> [REQUIREMENT]
From the line containing "[done|]. apply Z.divide_pos_le in Hd; lia." down to the line containing "Context (oneshot_with_seed : Z" in the records below, reproduce every line exactly, ends included, and omit all others.
DATASET CONTENT START
Record PageLoad := {
  load_page_id : PageId;
  probe_sequence : ProbeSequence;
  load_state : PageLoadState;
}.

Definition start_load (meta_map : MetaMap) (seed : list u8) (page_id : PageId) : option PageLoad :=
  let? probe_sequence := ProbeSequence_new page_id meta_map seed in
  Some {| load_page_id := page_id; probe_sequence := probe_sequence; load_state := Pending |}.

(** The loop of [probe] over tombstones: [Some bucket] is a possible hit. *)
Fixpoint probe_loop (fuel : nat) (seq : ProbeSequence) (meta_map : MetaMap) :
    outcome ProbeError (option nat * ProbeSequence) :=
  match fuel with
  | 0 => Err StillProbing
  | S fuel' =>
      let! (res, seq) := probe_next fuel seq meta_map in
      match res with
      | ProbeTombstone _ => probe_loop fuel' seq meta_map
      | ProbeEmpty _ => Ok (None, seq)
      | PossibleHit bucket => Ok (Some bucket, seq)
      end
  end.

(** The number of the data page to read, if the page is not fresh. *)
Definition probe (fuel : nat) (ht_offsets : HTOffsets) (meta_map : MetaMap) (load : PageLoad) :
    outcome ProbeError (option nat * PageLoad) :=
  let! (bucket, seq) := probe_loop fuel (probe_sequence load) meta_map in
  match bucket with
  | None =>
      Ok (None, {| load_page_id := load_page_id load; probe_sequence := seq;
                   load_state := load_state load |})
  | Some bucket =>
      Ok (Some (data_page_index ht_offsets bucket),
          {| load_page_id := load_page_id load; probe_sequence := seq; load_state := Submitted |})
  end.

Definition needs_completion (self : PageLoad) : bool :=
  match load_state self with Submitted => true | Pending => false end.

Definition try_complete (self : PageLoad) (page : list u8) :
    option (option (list u8 * nat) * PageLoad) :=
  let? _ := oassert (needs_completion self) in
  let? label := slice_from page (PAGE_SIZE - 32) in
  if bool_decide (label = encode (load_page_id self)) then
    Some (Some (page, probe_bucket (probe_sequence self)), self)
  else
    Some (None, {| load_page_id := load_page_id self; probe_sequence := probe_sequence self;
                   load_state := Pending |}).

(** The driver of a load: probe, read the page, try to complete, until the page is
    found or known to be fresh. *)
Fixpoint drive_load (fuel : nat) (ht_offsets : HTOffsets) (meta_map : MetaMap) (ht : file)
    (load : PageLoad) : outcome ProbeError (option (list u8 * nat)) :=
  match fuel with
  | 0 => Err StillProbing
  | S fuel' =>
      let! (pn, load) := probe fuel ht_offsets meta_map load in
      match pn with
      | None => Ok None
      | Some pn =>
          let! page := or_panic (read_page ht pn) in
          let! (res, load) := or_panic (try_complete load page) in
          match res with
          | Some r => Ok (Some r)
          | None => drive_load fuel' ht_offsets meta_map ht load
          end
      end
  end.
End hashing.

(** ** Shared bucket placeholders

    [SharedMaybeBucketIndex] is a shared atomic cell: the store [refs] maps the
    identity of a cell to its value. *)

Definition NONE_PATTERN : Z := 2 ^ 64 - 1.

Abbreviation refs := (gmap nat Z).

Definition maybe_bucket_new (bucket : option Z) : Z :=
  match bucket with None => NONE_PATTERN | Some x => x end.

Definition maybe_bucket_set (r : refs) (cell : nat) (bucket : Z) : refs := <[cell := bucket]> r.

Definition maybe_bucket_get (r : refs) (cell : nat) : option (option Z) :=
  let? val := r !! cell in
  Some (if (val =? NONE_PATTERN)%Z then None else Some val).

(** ** Triangular probing *)

Fixpoint triangle (k : nat) : nat :=
  match k with 0 => 0 | S k' => triangle k' + k end.

(** The bucket probed at step [k], for a hash [h] and a table of [n] buckets. *)
Definition nth_bucket (h : Z) (n k : nat) : nat := (Z.to_nat (h mod Z.of_nat n) + triangle k) mod n.

Lemma triangle_double k : 2 * triangle k = k * (k + 1).
Proof. induction k as [|k IH]; [done|]. cbn [triangle]. nia. Qed.

Lemma pow2_divides_odd p (a b : Z) :
  Z.odd a = true → (2 ^ Z.of_nat p | a * b)%Z → (2 ^ Z.of_nat p | b)%Z.
Proof.
  intros Ha. revert b. induction p as [|p IH]; intros b [c Hc]; [exists b; lia|].
  rewrite Nat2Z.inj_succ, Z.pow_succ_r in Hc |- * by lia.
  assert (Z.even b = true) as [b' ->]%Z.even_spec.
  { assert (Z.even (a * b) = true) as He by (rewrite Hc, !Z.even_mul; simpl; by rewrite orb_true_r).
    rewrite Z.even_mul, <-(Z.negb_odd a), Ha in He. done. }
  destruct (IH b') as [d Hd]; [exists c; lia|]. exists d. lia.
Qed.

Lemma triangle_inj m i j :
  i < 2 ^ m → j < 2 ^ m → triangle i mod 2 ^ m = triangle j mod 2 ^ m → i = j.
Proof.
  assert (Hle : ∀ i j, i ≤ j → i < 2 ^ m → j < 2 ^ m → triangle i mod 2 ^ m = triangle j mod 2 ^ m → i = j).
  { clear. intros i j Hij Hi Hj Hm.
    pose proof (triangle_double i). pose proof (triangle_double j).
    pose proof (Nat.div_mod_eq (triangle i) (2 ^ m)) as Di. pose proof (Nat.div_mod_eq (triangle j) (2 ^ m)) as Dj.
    set (qi := triangle i / 2 ^ m) in *. set (qj := triangle j / 2 ^ m) in *.
    assert (HP : (2 ^ Z.of_nat (S m) = 2 * Z.of_nat (2 ^ m))%Z).
    { rewrite Nat2Z.inj_succ, Z.pow_succ_r, Nat2Z.inj_pow by lia. done. }
    assert (Hd : (2 ^ Z.of_nat (S m) | (Z.of_nat j - Z.of_nat i) * (Z.of_nat i + Z.of_nat j + 1))%Z).
    { exists (Z.of_nat qj - Z.of_nat qi)%Z. rewrite HP. nia. }
    clear qi qj Di Dj Hm. set (N := 2 ^ m) in *. clearbody N.
    destruct (Z.odd (Z.of_nat j - Z.of_nat i)) eqn:Ho.
    - apply pow2_divides_odd in Hd; [|done]. apply Z.divide_pos_le in Hd; lia.
    - rewrite Z.mul_comm in Hd. apply pow2_divides_odd in Hd.
      + destruct (decide (i = j)); [done|]. apply Z.divide_pos_le in Hd; lia.
      + replace (Z.of_nat i + Z.of_nat j + 1)%Z with (Z.of_nat j - Z.of_nat i + (2 * Z.of_nat i + 1))%Z by lia.
        rewrite Z.odd_add, Ho, Z.odd_add, Z.odd_mul. done. }
  intros Hi Hj Hm. destruct (Nat.le_ge_cases i j); [by apply Hle|symmetry; by apply Hle].
Qed.

(** In a table whose size is a power of two, the first probes reach every bucket. *)
Lemma nth_bucket_covers m h b :
  b < 2 ^ m → ∃ k, k < 2 ^ m ∧ nth_bucket h (2 ^ m) k = b.
Proof.
  intros Hb. set (n := 2 ^ m) in *. assert (Hn : n ≠ 0) by lia.
  set (l := nth_bucket h n <$> seq 0 n).
  assert (Hnd : NoDup l).
  { apply NoDup_fmap_2_strong; [|apply NoDup_seq].
    intros i j [_ Hi]%elem_of_seq [_ Hj]%elem_of_seq Hij. unfold nth_bucket in Hij.
    apply (triangle_inj m); [done|done|].
    set (x := Z.to_nat (h mod Z.of_nat n)) in *. fold n.
    pose proof (Nat.div_mod_eq (x + triangle i) n) as Di. pose proof (Nat.div_mod_eq (x + triangle j) n) as Dj.
    set (qi := (x + triangle i) / n) in *. set (qj := (x + triangle j) / n) in *. rewrite Hij in Di.
    destruct (Nat.le_ge_cases (triangle i) (triangle j)).
    - replace (triangle j) with (triangle i + (qj - qi) * n) by nia. by rewrite Nat.Div0.mod_add.
    - replace (triangle i) with (triangle j + (qi - qj) * n) by nia. by rewrite Nat.Div0.mod_add. }
  assert (Hp : l ≡ₚ seq 0 n).
  { apply submseteq_length_Permutation; [|unfold l; by rewrite length_fmap].
    apply NoDup_submseteq; [done|]. intros x (k & -> & _)%list_elem_of_fmap.
    apply elem_of_seq. unfold nth_bucket. pose proof (Nat.mod_upper_bound (Z.to_nat (h mod Z.of_nat n) + triangle k) n Hn). lia. }
  assert (Hin : b ∈ l) by (rewrite Hp; apply elem_of_seq; lia).
  apply list_elem_of_fmap in Hin as (k & -> & [_ Hk]%elem_of_seq). by exists k.
Qed.

(** ** What probing finds *)

Section probing.
Context (oneshot_with_seed : Z → list u8 → Z).
(** The hash is a 64-bit integer. *)
Hypothesis hash_u64 : ∀ s bs, is_u64 (oneshot_with_seed s bs).
Context (seed : list u8).

Definition hash_of (p : PageId) : Z := hash_page_id oneshot_with_seed p seed.

(** The bytes of all buckets are there. *)
Definition meta_ok (mm : MetaMap) : Prop := 0 < buckets mm ≤ length (bitvec mm).

(** The state of a probe sequence before its step [k]. *)
Definition seq_at (mm : MetaMap) (h : Z) (k : nat) (s : ProbeSequence) : Prop :=
  probe_hash s = h ∧ probe_step s = k ∧
  (probe_bucket s + k) mod buckets mm = nth_bucket h (buckets mm) k.

(** The byte met at step [k]. *)
Definition nth_byte (mm : MetaMap) (h : Z) (k : nat) : u8 :=
  default EMPTY (bitvec mm !! nth_bucket h (buckets mm) k).

Lemma nth_bucket_bound mm h k : meta_ok mm → nth_bucket h (buckets mm) k < buckets mm.
Proof. intros []. apply Nat.mod_upper_bound. lia. Qed.

Lemma nth_byte_lookup mm h k :
  meta_ok mm → bitvec mm !! nth_bucket h (buckets mm) k = Some (nth_byte mm h k).
Proof.
  intros Hm. unfold nth_byte. pose proof (nth_bucket_bound mm h k Hm). destruct Hm.
  by destruct (lookup_lt_is_Some_2 (bitvec mm) (nth_bucket h (buckets mm) k)) as [x ->]; [lia|].
Qed.

Lemma seq_at_new mm p :
  meta_ok mm → ∃ s, ProbeSequence_new oneshot_with_seed p mm seed = Some s ∧ seq_at mm (hash_of p) 0 s.
Proof.
  intros [Hm _]. unfold ProbeSequence_new. rewrite (proj2 (Nat.eqb_neq _ _)) by lia.
  cbn [negb oassert mbind option_bind]. eexists. split; [reflexivity|].
  unfold seq_at, nth_bucket. cbn [probe_hash probe_step probe_bucket triangle]. done.
Qed.

Lemma seq_at_next mm h k s :
  meta_ok mm → seq_at mm h k s →
  let b := (probe_bucket s + probe_step s) mod buckets mm in
  b = nth_bucket h (buckets mm) k ∧
  seq_at mm h (S k) {| probe_hash := probe_hash s; probe_bucket := b; probe_step := probe_step s + 1 |}.
Proof.
  intros Hm (Hh & Hk & Hb). rewrite Hk. cbv zeta. split; [done|].
  unfold seq_at. cbn [probe_hash probe_bucket probe_step]. split_and!; [done|lia|].
  rewrite Hb. unfold nth_bucket. rewrite Nat.Div0.add_mod_idemp_l. f_equal. cbn [triangle]. lia.
Qed.

(** What a step does with the byte it meets: go on, or stop. *)
Definition skipped (h : Z) (byte : u8) : Prop :=
  byte ≠ EMPTY ∧ byte ≠ TOMBSTONE ∧ byte ≠ full_entry h.

Definition classify (h : Z) (byte : u8) (bucket : nat) : ProbeResult :=
  if bool_decide (byte = EMPTY) then ProbeEmpty bucket
  else if bool_decide (byte = TOMBSTONE) then ProbeTombstone bucket
  else PossibleHit bucket.

#[global] Instance skipped_dec h byte : Decision (skipped h byte).
Proof. unfold skipped. apply _. Defined.

Lemma probe_next_step mm h fuel k s :
  meta_ok mm → seq_at mm h k s →
  ∃ s', seq_at mm h (S k) s' ∧ probe_bucket s' = nth_bucket h (buckets mm) k ∧
    probe_next (S fuel) s mm =
      if decide (skipped h (nth_byte mm h k)) then probe_next fuel s' mm
      else Ok (classify h (nth_byte mm h k) (nth_bucket h (buckets mm) k), s').
Proof.
  intros Hm Hs. destruct (seq_at_next mm h k s Hm Hs) as [Hb Hs']. cbv zeta in *.
  rewrite Hb in Hs'. eexists. split; [exact Hs'|]. split; [done|].
  cbn [probe_next]. rewrite Hb. unfold hint_empty, hint_tombstone, hint_not_match, classify. cbn [probe_hash].
  rewrite (proj1 Hs). rewrite nth_byte_lookup by done. cbn [mbind option_bind or_panic obind].
  set (byte := nth_byte mm h k). unfold skipped.
  repeat case_bool_decide; case_decide; naive_solver.
Qed.

(** The result of a search: it ran out of fuel before position [k + fuel], or it
    stopped at the first position [j] at which [stop] holds. *)
Definition searched {A} (k fuel : nat) (stop : nat → Prop) (m : outcome ProbeError A)
    (res : nat → A → Prop) : Prop :=
  (m = Err StillProbing ∧ ∀ j, k ≤ j < k + fuel → ¬ stop j) ∨
  (∃ j a, k ≤ j ∧ (∀ i, k ≤ i < j → ¬ stop i) ∧ stop j ∧ m = Ok a ∧ res j a).

(** A search that first passes over the positions up to [k']. *)
Lemma searched_later {A} k k' fuel fuel' stop (m : outcome ProbeError A) res :
  k ≤ k' → k + fuel ≤ k' + fuel' → (∀ i, k ≤ i < k' → ¬ stop i) →
  searched k' fuel' stop m res → searched k fuel stop m res.
Proof.
  intros Hk Hf Hlow [[-> Hall]|(j & a & Hj & Hl & Hst & -> & Hres)].
  - left. split; [done|]. intros j Hj. destruct (decide (j < k')); [apply Hlow; lia|apply Hall; lia].
  - right. exists j, a. split_and!; try done; [lia|].
    intros i Hi. destruct (decide (i < k')); [apply Hlow; lia|apply Hl; lia].
Qed.

Lemma searched_here {A} k fuel (stop : nat → Prop) (m : outcome ProbeError A) (res : nat → A → Prop) a :
  stop k → m = Ok a → res k a → searched k fuel stop m res.
Proof. intros. right. exists k, a. split_and!; auto; [intros; lia]. Qed.

Lemma probe_next_spec mm h fuel k s :
  meta_ok mm → seq_at mm h k s →
  searched k fuel (λ j, ¬ skipped h (nth_byte mm h j)) (probe_next fuel s mm)
    (λ j r, r.1 = classify h (nth_byte mm h j) (nth_bucket h (buckets mm) j) ∧
            seq_at mm h (S j) r.2 ∧ probe_bucket r.2 = nth_bucket h (buckets mm) j).
Proof.
  intros Hm. revert k s. induction fuel as [|fuel IH]; intros k s Hs.
  { left. split; [done|]. intros j Hj. lia. }
  destruct (probe_next_step mm h fuel k s Hm Hs) as (s' & Hs' & Hb & ->). case_decide as Hd.
  - eapply (searched_later k (S k) _ fuel); [lia|lia| |by apply IH].
    intros i Hi. assert (i = k) as -> by lia. intros []. done.
  - eapply searched_here; [done|done|]. done.
Qed.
DATASET CONTENT END
> [ANSWER BOX]
      + destruct (decide (i = j)); [done|]. apply Z.divide_pos_le in Hd; lia.
      + replace (Z.of_nat i + Z.of_nat j + 1)%Z with (Z.of_nat j - Z.of_nat i + (2 * Z.of_nat i + 1))%Z by lia.
        rewrite Z.odd_add, Ho, Z.odd_add, Z.odd_mul. done. }
  intros Hi Hj Hm. destruct (Nat.le_ge_cases i j); [by apply Hle|symmetry; by apply Hle].
Qed.

(** In a table whose size is a power of two, the first probes reach every bucket. *)
Lemma nth_bucket_covers m h b :
  b < 2 ^ m → ∃ k, k < 2 ^ m ∧ nth_bucket h (2 ^ m) k = b.
Proof.
  intros Hb. set (n := 2 ^ m) in *. assert (Hn : n ≠ 0) by lia.
  set (l := nth_bucket h n <$> seq 0 n).
  assert (Hnd : NoDup l).
  { apply NoDup_fmap_2_strong; [|apply NoDup_seq].
    intros i j [_ Hi]%elem_of_seq [_ Hj]%elem_of_seq Hij. unfold nth_bucket in Hij.
    apply (triangle_inj m); [done|done|].
    set (x := Z.to_nat (h mod Z.of_nat n)) in *. fold n.
    pose proof (Nat.div_mod_eq (x + triangle i) n) as Di. pose proof (Nat.div_mod_eq (x + triangle j) n) as Dj.
    set (qi := (x + triangle i) / n) in *. set (qj := (x + triangle j) / n) in *. rewrite Hij in Di.
    destruct (Nat.le_ge_cases (triangle i) (triangle j)).
    - replace (triangle j) with (triangle i + (qj - qi) * n) by nia. by rewrite Nat.Div0.mod_add.
    - replace (triangle i) with (triangle j + (qi - qj) * n) by nia. by rewrite Nat.Div0.mod_add. }
  assert (Hp : l ≡ₚ seq 0 n).
  { apply submseteq_length_Permutation; [|unfold l; by rewrite length_fmap].
    apply NoDup_submseteq; [done|]. intros x (k & -> & _)%list_elem_of_fmap.
    apply elem_of_seq. unfold nth_bucket. pose proof (Nat.mod_upper_bound (Z.to_nat (h mod Z.of_nat n) + triangle k) n Hn). lia. }
  assert (Hin : b ∈ l) by (rewrite Hp; apply elem_of_seq; lia).
  apply list_elem_of_fmap in Hin as (k & -> & [_ Hk]%elem_of_seq). by exists k.
Qed.

(** ** What probing finds *)

Section probing.
Context (oneshot_with_seed : Z → list u8 → Z).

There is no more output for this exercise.